腰痛対策ストレッチ(すべり症の場合)

2018年06月05日 セルフケア, ストレッチ

koshigaitai

腰痛の話の中でときどき出てくる言葉に「すべり症」というものがあります。腰がすべる?骨がずれてすべっている?とといろいろ言われていますが、ここではすべり症対策にもまた予防にもよいストレッチをご紹介します。

目次

すべり症ってどういう状態?

すべり症になる原因と、症状がさらに進んだ場合になる脊柱管狭窄症についてご説明します。

弓なりの腰椎がすべるように前に飛び出す

弓なりの腰椎は、普通の状態で前弯している、つまり前に向かって弓のようにカーブしています。この弓なりのカーブに、重力が上から下に向かってかかり続け、加齢とともに負荷が増していけばカーブが徐々に強くなっていくと考えられます。

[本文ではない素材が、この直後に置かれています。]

(* ===== verification/Run.v ===== *)
(** * The receiver's run (src/receiver.rs [run], [feedback_loop], [writeback_loop])

    What [run] does around its threads: the START datagrams of a pull and their nudging, the
    cadence of the feedback thread, the guard of the writeback thread; and what the result of
    [run] says of the sink, over the step relation of [ReceiverSys], in which [run] joins its
    threads while they go on. *)

From S2P Require Import Prelude Float64 Errors Net Protocol Rate PQueue LossTracker Stats Runtime BlockIO Crypto.
From S2P Require Import Sender Receiver ReceiverSys EndToEnd.

(** ** START *)

(** The nudging thread: at most [n] passes; each finds, after its nap, whether to stop and how
    many packets have come.  How many STARTs it sends, and whether it has returned. *)
Fixpoint nudges (n : nat) (passes : list (bool * Z)) : nat * bool :=
  match n, passes with
  | O, _ => (O, true)
  | S _, [] => (O, false)
  | S n', (stop, packets) :: passes =>
      if stop || (0 <? packets) then (O, true) else let '(k, e) := nudges n' passes in (S k, e)
  end.

(** The STARTs of a client pull: five at once, then the nudges. *)
Definition start_phase (cfg : RecvConfig) (passes : list (bool * Z)) : outcome (option (SocketAddr * list (list byte))) :=
  match rg_start_peer cfg with
  | None => Done None
  | Some peer => b ← start_datagram cfg; Done (Some (peer, replicate (5 + (nudges 25 passes).1) b))
  end.

(** ** The feedback ticker *)

(** The sleep before an iteration whose deadline is [next], looking at the clock at [now]. *)
Definition ticker_sleep (next now : Z) : option Z := if now <? next then Some (next - now) else None.
(** The deadline after it, the iteration starting at [after]. *)
Definition ticker_next (interval next after : Z) : Z :=
  if next + interval <=? after then after + interval else next + interval.
(** The deadlines of the iterations that start at [afters]. *)
Fixpoint ticker_run (interval next : Z) (afters : list Z) : list Z :=
  match afters with [] => [next] | a :: afters => next :: ticker_run interval (ticker_next interval next a) afters end.

(** ** Writeback *)

(** Whether [writeback_loop] runs at all; [nowb] is [GIRTH_NOWB]. *)
Definition writeback_runs (cfg : RecvConfig) (nowb : bool) : bool := negb ((rg_total_blocks cfg =? 0) || nowb).

(** The loop over what its turns find, each with the flags at its head. *)
Fixpoint writeback_loop {K} (cfg : RecvConfig) (prefix : Z) (turns : list (bool * RecvState K)) : list (Z * Z) :=
  match turns with
  | [] => []
  | (stop, st) :: turns =>
      if stop || rs_done st then [] else
      let '(range, prefix) := writeback_turn cfg prefix st in
      match range with Some r => [r] | None => [] end ++ writeback_loop cfg prefix turns
  end.

(** ** The contiguous mark is true *)

Lemma scan_loop_hi n bm due : ∀ seq s s', scan_loop n bm due seq s = Done s' →
  ls_hi_contig s' = ls_hi_contig s ∧ ls_total s' = ls_total s.
Proof.
  induction n as [|n IH]; intros seq s s'; cbn [scan_loop]; [by intros [= <-]|].
  intros (b & _ & [-> ->]%IH)%outcome_bind_done. by destruct (_ && _).
Qed.
Lemma scan_holes_hi bm s ms now r s' : scan_holes bm s ms now r = Done s' →
  ls_hi_contig s' = ls_hi_contig s ∧ ls_total s' = ls_total s.
Proof.
  unfold scan_holes. destruct (_ =? 0); [by intros [= <-]|]. intros (s1 & [<- <-]%scan_loop_hi & E)%outcome_bind_done.
  apply Done_inj in E as <-. by destruct (_ <? _).
Qed.
Lemma collect_loop_hi fuel bm now re_due max : ∀ out s out' s',
  collect_loop fuel bm now re_due max out s = Done (Some (out', s')) →
  ls_hi_contig s' = ls_hi_contig s ∧ ls_total s' = ls_total s.
Proof.
  induction fuel as [|fuel IH]; intros out s out' s'; cbn [collect_loop].
  - destruct (_ <? _)%nat; [|by intros [= _ <-]]. destruct (pq_peek _); [|by intros [= _ <-]].
    destruct (f64_gt _ _); [by intros [= _ <-]|done].
  - destruct (_ <? _)%nat; [|by intros [= _ <-]]. destruct (pq_peek _); [|by intros [= _ <-]].
    destruct (f64_gt _ _); [by intros [= _ <-]|]. destruct (pq_pop _) as [[top heap]|]; [|done].
    destruct (bool_decide _); [by intros [-> ->]%IH|]. intros (b & _ & E)%outcome_bind_done.
    by destruct b; apply IH in E as [-> ->].
Qed.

極端な例を挙げれば、たとえばプラスチック製の定規を上から押さえつけ弓なりにし、さらに押し続けたらどうなるでしょう。最後にはパリンと割れてしまいます。弓なりの反りが強くなっていきその末に割れるということです。

それと同じようなことが人間の体で起こります。腰椎は缶詰の缶が5つ上から並んでいるようなもので、そこにずっと重みがかかっていくと上の缶が前にすべっていきます。飛び出していくイメージでしょうか。

また角度的にいうとまっすぐ上方向に缶が乗っているのではなく、一番下の缶は少し前に傾いています。2番目の缶詰がそこに乗っかり、最後の5つ目の缶で元の位置に戻るという状態です。最後の4つ目の缶と5つ目の缶の間でいうと、4つ目は5つ目に対して、これは物理的に当然、前に向かってすべっていく動きになりやすいのです。

すべり症がさらに進んだものが脊柱管狭窄症

腰椎を5つの缶にたとえて、その缶の中央に穴があいていると考えましょう。その穴には脊髄という神経が通っています。腰椎がすべることによって穴がずれ、脊髄の通り道が狭くなります。このすべり具合が1/4を超えたときに脊柱管狭窄症と診断され、かなりの痛みを伴います。

すべり症の場合のストレッチ

反らないことが鉄則

反りが強くなって引き起こされるすべり症ですから、決して反ってはいけません。丸めるストレッチになります。その前に痛くて反るストレッチができないということもあるでしょうが。無理に反らせると足がしびれることもありますので注意してください。

丸めるストレッチはすべり症の方は比較的楽にできるでしょう。反らせることが改善につながるマッケンジー法というのものもありますが、腰痛の症状によっては丸める方がよいこともあるということ。すべり症についてはこの点を頭に留めておいてください。

すべり症へのストレッチの効果は?

ストレッチですべり症が根本から治ることは残念ながらありません。原因が加齢にあり、すべってずれた腰椎を外から無理やり引き戻すことはできないからです。ストレッチを行い痛みが軽減されることはあります。治ったと思いレントゲンを撮ってみても、前と何も変わらない結果だったということはよくあるのです。

ストレッチをする意味は症状を緩和させる、悪化を防ぐことにありますが、その鍵を握るのが筋肉です。筋肉がやわらかければ、脊髄が通る道がたとえ少し狭まっていてもそのクッション性によって少し逃げ場ができます。痛みの症状が緩和されれば治ったと思ってしまいますね。

他には、ストレッチで筋肉を鍛えることによって腰への負担なく正しい姿勢が保ちやすくなり、悪化を防ぐということも考えられます。すべり症に限ったことではありません。重い頭をもち、二本足で歩く人を支える負担を腰だけにかけないために筋肉を強くやわらかくすることは必要なのです。

ストレッチ以外の対策

腰回りの筋肉を鍛える、筋肉をやわらかくするためのストレッチをする以外にも、すべり症によい対策があります。

ひとつは腹筋を鍛えることです。緩んだままの腹筋では、腰椎は前にずるずるとすべっていきがちですが、腹筋が強ければすべりを食い止めることができます。

もうひとつ、コルセットを巻くのも一つの有効なアプローチになります。腹筋の代わりにすべりをせき止められますから。